I believe it is our obligation as builders, to not only be up-to-date and well informed on the future trends of our industry but to also be trained and certified to build to these standards. This commitment to remain abreast of the future trends insures our client will receive the best experience possible as they embark upon this once-in-a-lifetime capital expenditure. The stakes are high so let’s get this right.

During my initial meeting with any potential client, I ask the simple question “Are you familiar with “Net Zero” and would you like to know more? If they answer yes, then I explain the basics as I’ve defined in previous posts. If no, I simply move on.

I am regularly asked the following: Why should I invest the additional up-front capital cost, over and above what the code requires to achieve the Net Zero level of certification?   This is a great question. Let’s break it down.

There are three primary areas where additional costs are incurred while building to meet the Net Zero standard:

1. The Building Envelope

  • Additional insulation to increase R-Value
  • Upgrading from Double to Triple-Glaze windows to improve SHGC and U value, which are the benchmarks of window design energy efficiency.
  • Continuous air barrier from basement floor to roof

2. The Mechanicals and HVAC (Heating, Ventilation, Air Conditioning)

  • Higher levels of efficiency in the equipment
  • Primary and secondary heat sources
  • Visual monitoring system for the production and usage of energy
  • Design and certification of above

3. Renewables

  • The addition of Solar Panels, Solar roof, and/or;
  • The addition of Geothermal and/or;
  • The addition of wind turbine technologies

Generally speaking, the first two areas of Building envelope and Mechanicals, can add an additional 5% to the cost of the standard code built home, while the 3rd area can also add an additional 5% to the cost. What does that mean it terms of real numbers? Here is a general example:

Subject Home: 2500sf, Two-storey, three-bedroom plus office, 4 bath with double garage (400 sf), Medium level finishes throughout, unfinished basement. (cost per square foot varies widely on finishes). I have rounded the numbers for the purposes of the example:

  1. Cost to build to code standard: $500,000 ($200 psf)


  1. Cost to build to Net Zero Ready standard: $525,000 ($210 psf)

    • Requires upgrades of Envelope and Mechanicals and ready for renewables


  1. Cost to build to Full Net Zero standard: $550,000 ($220 psf)

    • Requires the renewables to be installed and functioning

To achieve full Net Zero certification, the home must be completed with Renewables installed and operating. To meet Net Zero Ready certification, the home does not require the renewables installed at time of certification. This can be done at a later date at the time of the clients’ choosing. The timing to have the renewables installed can then be based on affordability and/or the roll-out of future incentives and government programs for assisted funding.
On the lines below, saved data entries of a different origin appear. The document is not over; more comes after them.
(* ===== verification/Prelude.v ===== *)
(** * A verification development of the FMS guardrails orchestrator

    The orchestrator (src/src/, Rust) stands between a caller and a text
    generation model.  A request names detectors for its input, its output, or
    both; the orchestrator splits texts into chunks with chunker services,
    runs detector services on the chunks, keeps the detections whose score
    reaches the detector's threshold, and either blocks the request (input
    detections) or returns the model's answer annotated with the detections
    on it.  This library is a shallow embedding of that program with the
    theorems that make it correct.  Paths below are relative to src/src/.

    ** Files, in dependency order

    - [Prelude] (this file): the outcome type of a Rust call and its
      combinators, machine integers, orders as [Ord], hint databases, list
      lemmas.
    - [Collections]: [BTreeMap] as a strictly sorted association list, stable
      sorting ([sort_by_key]).
    - [Utf8]: Rust strings as UTF-8 bytes, [char] counting, byte and code-point
      slicing.
    - [External]: code outside the repository as type classes: [SerdeJson]
      (serde_json values), [Runtime] (hash-map order and the completion order
      of concurrent futures), with their laws and concrete instances;
      floating point by the Standard Library's [spec_float].
    - [Errors]: clients/errors.rs, orchestrator/errors.rs, server/errors.rs.
    - [Detection], [Chunk]: orchestrator/types/detection.rs, chunk.rs and the
      formats they are converted from and to.
    - [Batcher]: orchestrator/types/detection_batcher.rs and its two
      implementations.  The class [DetectionBatcher] is the trait;
      [BatcherSpec] is its contract (every implementation refines the log of
      unreturned pushes) against which the stream's theorems are proved.
    - [BatchStream]: orchestrator/types/detection_batch_stream.rs as a labelled
      transition system: the merging task and the batcher's actor.
      [BatchGroups]: what the batches it sends are made of, and a constructed
      schedule for interleaved inputs.
    - [Hostname]: [is_valid_hostname] of clients.rs.
    - [Config]: config.rs (after the YAML parser).
    - [Clients]: clients.rs and the state and decisions of clients/*.rs,
      and [create_clients] of orchestrator.rs.
    - [Tls]: utils/tls.rs, the TLS part of clients.rs, and [configure_tls] of
      server/tls.rs, over files and rustls ([Rustls]).
    - [OpenAi], [Models]: the wire types of clients/openai.rs and models.rs
      with validation and conversions.
    - [Utils]: orchestrator/common/utils.rs: slicing, masks, detector
      validation and grouping.
    - [Http]: clients/http.rs: URLs, header maps ([HttpHeaders]), JSON values
      and their serialisation ([Json], [Serialize], [Deserialize]), one request
      over a connection ([Transport]), the router's headers and envelope.
    - [Args]: args.rs: the arguments and the telemetry configuration derived
      from them.  [Telemetry]: utils/trace.rs and the clients' tracing layers:
      what is set up, and which metrics a request counts towards.
    - [Tasks]: orchestrator/common/client.rs and common/tasks.rs: one request
      to a service, and the concurrent chunk and detection tasks.  [Streams]:
      their streaming counterparts, from input channels through broadcast
      channels and chunkers to detection streams.
    - [OpenAiWire], [DetectorWire], [GenerationWire]: the requests of
      clients/openai.rs, detector.rs, generation.rs (over tgis.rs and nlp.rs)
      and chunker.rs as they go over the network, direct or over the router,
      and what is made of the answers.
    - [Serde]: serde's derived readers over JSON values ([JsonView]): fields
      that are required, optional, defaulted or flattened, untagged and tagged
      enums, numbers of a width; the class [RoundTrip] of types that are read
      as they are written.
    - [RequestJson]: what the callers' bodies are read as: the derived
      [Deserialize] of every endpoint's request.  [ResponseJson]: the derived
      [Serialize] and [Deserialize] of every answer, of the services and of the
      endpoints, and the lines of utils/json.rs.
    - [DetectionHandlers], [Classification], [Completions]: the unary handlers
      of orchestrator/handlers/.
    - [CompletionState]: orchestrator/types/completion_state.rs.
    - [Streaming]: what the streaming handlers share: tasks that send to a
      response channel, the consumer of a model's stream, its channels.
    - [ChatStreaming], [CompletionsStreaming]: streaming.rs of the chat and text
      completions, and the dispatch on [stream].
    - [StreamingContent], [StreamingClassification]: the handlers
      streaming_content_detection.rs and streaming_classification_with_gen.rs.
    - [Health]: the health of the clients and the orchestrator's start-up.
    - [Routes]: server/routes.rs: the endpoints of the server.
    - [WireServices]: the requests of the [..Wire] files as the [Services] the
      handlers call, and the whole server on top of them.
    - [Relay]: the unary completions endpoints from the caller's body to the
      model's answer and back, and the body of the content detection stream.
    - [Server]: main.rs, server.rs and the accept loop of server/tls.rs: the
      process from its arguments to its shutdown.

    A route filters the headers and validates the body of a request, makes a
    task of it and turns the handler's answer into a response.  A handler is a
    function of the orchestrator's [Context] (its loaded configuration and its
    client map) and a task; it calls the functions of [Tasks] and [Streams],
    which call the [Services] (what the remote servers answer) through the
    clients [Clients] built.

    ** Conventions

    - A Rust call returns an [outcome]: [Ok], [Err] or [Panic site].  Unwraps,
      slices and indexing that can unwind are written as such, and the
      [no_panic] theorems are about every one of them.
    - Integers keep their width ([wrap]); the release profile has overflow
      checks off, so arithmetic wraps.
    - A method on [&mut self] returns the new state.
    - Concurrency inside a task ([buffer_unordered]) is an arbitrary
      permutation given by [Runtime]; a [HashMap] is a [gmap] and its
      iteration order is [hash_iter], again arbitrary; theorems hold for every
      [Runtime] with its laws.  [try_join_all] on spawned tasks reports the
      first error in list order: which of several errors a caller sees can
      differ in the program, whether there is one cannot, and no theorem
      depends on which.
    - A stream is the list of its messages.  A spawned task with a response
      channel ([Streaming.Task]) is a function of what it has sent, of how many
      messages the client still takes, and of what it will observe of the
      tasks it runs beside.  The consumer of a model's stream is the list of
      its updates and sends in order; another task that reads the shared state
      sees a prefix of it, whose length is drawn from [Schedule.reads], and the
      batches it is handed are those [Schedule] makes of the detection
      streams - by [ScheduleLaws] ones that [BatchStream] can send.
    - Broadcast channels hold 128 messages; a receiver overtaken by more is told
      how many it lost ([broadcast_view]).  Channels that block the sender are
      read in order and lose nothing.
    - Parameters of the model: [SerdeJson], [Runtime], [Schedule], [Connector]
      (what the url crate reads, and opening a connection), [Services] (what the services answer; [Headers]
      is its abstract header type; [wire_services] is the instance made of
      requests), [Transport] and [Grpc] (what a server answers to a request on
      the wire, URLs, base64 and the splitting of a body into events),
      [Probes] (what the health calls answer), [HttpHeaders] (the http crate's
      header map), [Stamp] (the fresh id and the time), [UrlText] (parsing a
      URL), [Otel] (exporters), [Rustls] (files, PEM, what rustls accepts) and
      [Sockets] (binding a port).  The trace id of a task only labels log lines and is left out.

    ** Hypotheses of the theorems

    [chunkers_faithful] and [detectors_faithful]: a service reports spans that
    are slices of the text it was sent; [models_bounded]: a generated text has
    less than 2^32 characters; [services_no_panic], [answers_in_kind]: a call
    with a detector that has a client, or a model id that can be sent, returns
    or fails, and a unary request is not answered with a stream (both follow
    from [wire_healthy] when the services are reached over the wire);
    [forwards]: the router's sender answers an envelope whose fields and headers
    are those of the request as the server answers the request sent to it with
    the caller's headers, a stream wrapped in envelopes;
    [wire_healthy]: one condition for each place where the code unwraps what it
    gets from the network (URLs, bodies that end, statuses in range, the one
    answer of a TGIS batch) and fewer than [usize::MAX] retries;
    [clients_ready]: the clients of the configured services are present (what
    [create_clients_lookup] gives after start-up); [concurrency_positive]: the
    configured concurrency limits are not 0.  [healthy_pipeline] and
    [working_request]: the chunker and the detectors of a streaming request
    answer; [pushed_in_time], [causal]: a batch is observed after what it was
    made of - which only the theorems that promise delivery need; what must
    never happen is proved for every schedule.  JSON text is read back as it was
    written ([value_from_to_vec]) for values whose numbers are integers of 64
    bits or floats that serde_json's reader gives back ([exact]): without its
    [float_roundtrip] feature it does not promise that for every float.  Each is
    instantiated in the witnesses by concrete services.

    ** What the theorems show

    - Guarding ([Completions], [Classification]): a response is either blocked,
      with exactly the input detections and nothing from the model, or the
      model's own answer with exactly the detections on its choices and the
      warnings the code documents; and a request whose input detection reports
      something or fails has the same outcome whatever the model would answer
      (noninterference), so the model is not consulted.
    - Detection ([Tasks], [DetectionHandlers]): for every interleaving,
      detections are exact spans of the caller's text, above their detector's
      threshold, attributed to a requested detector, none lost and sorted.
    - Batching ([Batcher], [BatchStream]): both batchers refine the log of
      pushes; the batch stream conserves detections in every interleaving, and a
      batch has one report of each detector on its chunk; it
      may lose a batch when its pop is abandoned by [select!], and loses none
      in runs where that does not happen; it can deliver everything in order;
      a group reported too often, or not often enough, blocks it for good.
    - Streaming ([ChatStreaming], [CompletionsStreaming], [StreamingContent],
      [StreamingClassification]): in every schedule, text of the model reaches
      a client with chunked output detectors only as the text of a chunk, with
      the detections on it ([..._screened], [..._sound]) - but for one message,
      the one with the finish reason ([finish_message_unscreened]), and for the
      tokens listed with a guarded generation's text
      ([generation_stream_screened]); the detections sent are all that the
      detectors found on the chunk ([detection_streams_sound]); the answers do
      not depend on what is observed when, but for when that one message is sent
      ([..._answered]); working
      services have a schedule that delivers every chunk once, in order
      ([..._delivers]); a stream that does not panic ends with its end signal;
      and what can panic ([completions_stream_margins],
      [generation_stream_race]).
    - Requests on the wire ([OpenAiWire], [DetectorWire], [GenerationWire],
      [WireServices]): completions and detector requests have the same result
      over the router as directly ([..._routing_transparent]), chat
      completions lose their tools ([chat_router_drops_tools]); a generation
      is retried as long as the server is unavailable
      ([nlp_generation_retries]) and panics in exactly two cases
      ([generation_panics_exactly]); no request panics the server when the
      network keeps to [wire_healthy] ([wire_routes_always_answer]).
    - Bodies ([RequestJson], [ResponseJson], [Relay]): what a model is sent is
      the caller's object without its detectors, which are read or refused, and
      with its messages and tools as the program read them
      ([bodies_forwarded]); answers are read as they were written
      ([answers_round_trip]) and relayed as they were read, without the fields
      the program does not know ([answers_relayed]); the model's errors keep
      their status and message unless their code is a text
      ([model_errors_relayed]); the lines of a content detection stream can be
      read back ([content_body_reads_back]).
    - Start-up and connections ([Server], [Tls], [Args]): a process that starts
      serves what its arguments ask for, never in the clear when a TLS argument
      is given ([main_serves_as_asked]); its accept loop serves completed
      handshakes only, one at a time, and stops after the signal
      ([accept_loop_spec]); its clients verify the services' certificates
      unless told otherwise, and start-up panics exactly on the settings given
      there ([service_connections_verified]); telemetry goes
      to endpoints that fit their protocols ([tracing_config_endpoints]).
    - Endpoints ([Routes], [Health]): every request is answered, with one of
      the codes a caller can see; headers pass through as configured; streams
      end in [[DONE]]; start-up does not depend on the services' health, unless a
      health answer breaks off ([orchestrator_new_spec]); the
      generation endpoints panic when no generation service is configured.
    - Absence of panics ([..._no_panic]), the error statuses ([Errors]), and
      validation: requests, host names and configuration accept exactly what
      they should ([OpenAi], [Utils], [Hostname], [Config]).
    - Clients: settings, look-up after start-up, termination and bounds of the
      retries, which only [max_retries = usize::MAX] makes endless.

    ** Bounds and fuel

    [retry_loop] runs on fuel [max_retries + 1], the number of attempts the
    strategy allows, and [retry_function_spec] shows that it never runs out for
    [max_retries < usize::MAX], and that no fuel is enough for [usize::MAX], where
    the counter of attempts wraps.
    Draining a batcher runs on the number of its entries.  The batch stream
    needs no fuel: runs are lists of labels, and the delivering schedule is
    constructed.  The actor's mailbox holds 32 messages, as in the source.

    ** Not modelled

    What a connection, an RPC or a health probe answers, the text of a JSON
    value, the parsing of YAML, PEM and event streams, and clap: parameters.
    axum's routing and accept loops, sockets, log lines and span fields: library
    calls and I/O.  Memory that cannot be allocated aborts the process; only the
    sizes that the standard library refuses are modelled ([with_capacity]).  The
    reader of the batch channel is assumed to keep up, and a response channel's
    128 places are not a bound: its sender waits.  [extract_base_url]
    (clients/http.rs) and [GeneratedTextResult] and its like (models.rs), which
    the program does not use as JSON, are left out. *)
From Stdlib Require Import Ascii SpecFloat.
From stdpp Require Export base strings gmap fin_maps sorting option.
From stdpp Require Export list.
Seeing as the Renewables category is the single largest capital expense, it only makes sense to have options as to when you would spend this chunk of the costs in the future while still being able to achieve the Net Zero benchmark at time of initial construction of your new home. So, in the future when Solar costs decrease, and when subsidies or programs roll-out, and when code standard minimums require this level of energy efficiency at minimum, your forward-thinking designed home will be ready to adapt and take advantage of these benefits, unlike the code-built home of today, which would quickly become outdated against future building standards. This is truly future-proofing your investment!